Le soleil brille et les arbres revêtent déjà leurs couleurs d’automne. Le fond de l’air frais donne envie d’apprendre à tricoter. Les Cantons-de-l’Est en ce début d’automne sont, comme toujours, magnifiques. L’ambiance est idéale pour partir à la rencontre d’artisan·es locaux·ales engagé·es chacun·es à leur manière dans une démarche où les expertises anciennes rencontrent un souci de durabilité bien contemporain. En route! 

Sweet Mama Grass

Portrait de Laurence Thiffault
© Kam Vachon | Laurence Thiffault

L’atelier de Laurence Thiffault embaume le saule et le foin d’odeur. «Tout le monde me le fait remarquer, mais je ne le sens plus», admet-elle tout en mettant la touche finale à un panier aux teintes olive. Dommage, car cette odeur contribue certainement au sentiment de bien-être que l’on ressent en compagnie de cette artisane éloquente. Aux murs de l’étroite boutique sont accrochés de magnifiques paniers tressés de formes diverses.
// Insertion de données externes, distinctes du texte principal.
(* ===== verification/ChanAlt.v ===== *)
(** * Alt is a choice among the ready channels

    [xecalt] marks the channels of the alt, counts the ready ones, picks one
    and communicates, then takes the marks off.  The reference is the list of
    the ready guards in the state it starts from. *)

From S2P Require Import Prelude Chan ChanProof ChanOps.
Import Chan.

#[local] Open Scope Z_scope.

(** ** The reference *)

Definition chan_is (v : vm) (f : Channel -> bool) (c : positive) : bool :=
  match chans v !! c with Some ch => f ch | None => false end.

(** A ready channel of an alt: the index of its entry, the channel, where the
    data are or go and, in an array, the index of the channel. *)
Inductive guard :=
  | GSend (n : Z) (c : positive) (x : Z)
  | GRecv (n : Z) (c : positive) (x : Z) (ix : option Z).

Fixpoint guards_send (v : vm) (acs : list Altc) (n : Z) : list guard :=
  match acs with
  | [] => []
  | ac :: acs =>
      match ac_c ac with
      | HC c => if chan_is v can_send c then [GSend n c (ac_ptr ac)] else []
      | _ => []
      end ++ guards_send v acs (n + 1)
  end.

Fixpoint guards_ca (v : vm) (ca : list (option positive)) (x n an : Z) : list guard :=
  match ca with
  | [] => []
  | Some c :: ca =>
      (if chan_is v can_recv c then [GRecv n c x (Some an)] else []) ++ guards_ca v ca x n (an + 1)
  | None :: ca => guards_ca v ca x n (an + 1)
  end.

Fixpoint guards_recv (v : vm) (acs : list Altc) (n : Z) : list guard :=
  match acs with
  | [] => []
  | ac :: acs =>
      match ac_c ac with
      | H => []
      | HC c => if chan_is v can_recv c then [GRecv n c (ac_ptr ac) None] else []
      | HA a => guards_ca v (default [] (carrays v !! a)) (ac_ptr ac) n 0
      end ++ guards_recv v acs (n + 1)
  end.

Definition guards (v : vm) (al : Alt) : list guard :=
  guards_send v (a_send al) 0 ++ guards_recv v (a_recv al) (zlen (a_send al)).

(** The communication itself: the index goes to [d], in an array the channel's
    index goes in front of the data. *)
Definition perform (d : Z) (g : guard) : M outcome :=
  match g with
  | GSend n c x => setW d n;; isend (HC c) x
  | GRecv n c x None => setW d n;; irecv (HC c) x
  | GRecv n c x (Some an) => setW d n;; setW x an;; irecv (HC c) (x + 1)
  end.

(** An alt is in order: no nil channels, no channel twice, and none that
    another alt waits on the same way. *)
Definition unrecvd (v : vm) (c : positive) : Prop :=
  forall ch, chans v !! c = Some ch -> recvalt ch = None.
Definition unsent (v : vm) (c : positive) : Prop :=
  forall ch, chans v !! c = Some ch -> sendalt ch = None.

Definition okr (v : vm) (R cs : list positive) : Prop :=
  NoDup cs /\ forall c, c ∈ cs -> (c ∉ R) /\ unrecvd v c.
Definition oks (v : vm) (S R cs : list positive) : Prop :=
  NoDup cs /\ forall c, c ∈ cs -> (c ∉ S) /\ (c ∉ R) /\ unsent v c.
Definition nonnil (acs : list Altc) : Prop := Forall (fun ac => ac_c ac <> H) acs.

Definition alt_ok (v : vm) (al : Alt) : Prop :=
  let S := send_chans (a_send al) in let R := recv_chans (carrays v) (a_recv al) in
  nonnil (a_send al) /\ nonnil (a_recv al) /\ okr v [] R /\ oks v [] R S.

#[export] Instance unrecvd_dec v c : Decision (unrecvd v c).
Proof.
  unfold unrecvd. destruct (chans v !! c) as [ch|] eqn:E; [| left; congruence].
  destruct (decide (recvalt ch = None)) as [Hr | Hr]; [left; congruence | right; auto].
Defined.

#[export] Instance unsent_dec v c : Decision (unsent v c).
Proof.
  unfold unsent. destruct (chans v !! c) as [ch|] eqn:E; [| left; congruence].
  destruct (decide (sendalt ch = None)) as [Hr | Hr]; [left; congruence | right; auto].
Defined.

#[export] Instance all_in_dec (P : positive -> Prop) `{forall c, Decision (P c)} (cs : list positive) :
  Decision (forall c, c ∈ cs -> P c).
Proof. destruct (decide (Forall P cs)) as [Hf | Hf]; [left | right]; by rewrite <- Forall_forall. Defined.

#[export] Instance alt_ok_dec v al : Decision (alt_ok v al).
Proof. unfold alt_ok, okr, oks, nonnil. apply _. Defined.

(** ** Pass one *)

Definition nomarks (p : positive) (v : vm) : Prop :=
  forall c ch, chans v !! c = Some ch -> sendalt ch <> Some p /\ recvalt ch <> Some p.

Section Ready.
Dans un coin, des ballots d’osier — qu’elle a fait pousser elle-même — attendent ses mains expertes. On se sent traverser le temps.

Justement, la vannière rappelle que son art est à l’origine de «presque tout»: le tissu, les habitations, le papier, tous ont commencé par l’entremêlement de fibres. 

Cette pratique ancienne est pourtant encore résolument d’actualité. Les objets qui émergent des doigts de Laurence Thiffault sont pensés pour servir dans la vie de tous les jours. «Parfois les gens se servent de mes paniers comme décoration», observe-t-elle cependant. Comme si face à un produit si bien conçu, on craignait de l’abîmer. Mais, justement, ces paniers  «créés avec le vivant», à la fois beaux et pratiques, sont aussi faciles à réparer.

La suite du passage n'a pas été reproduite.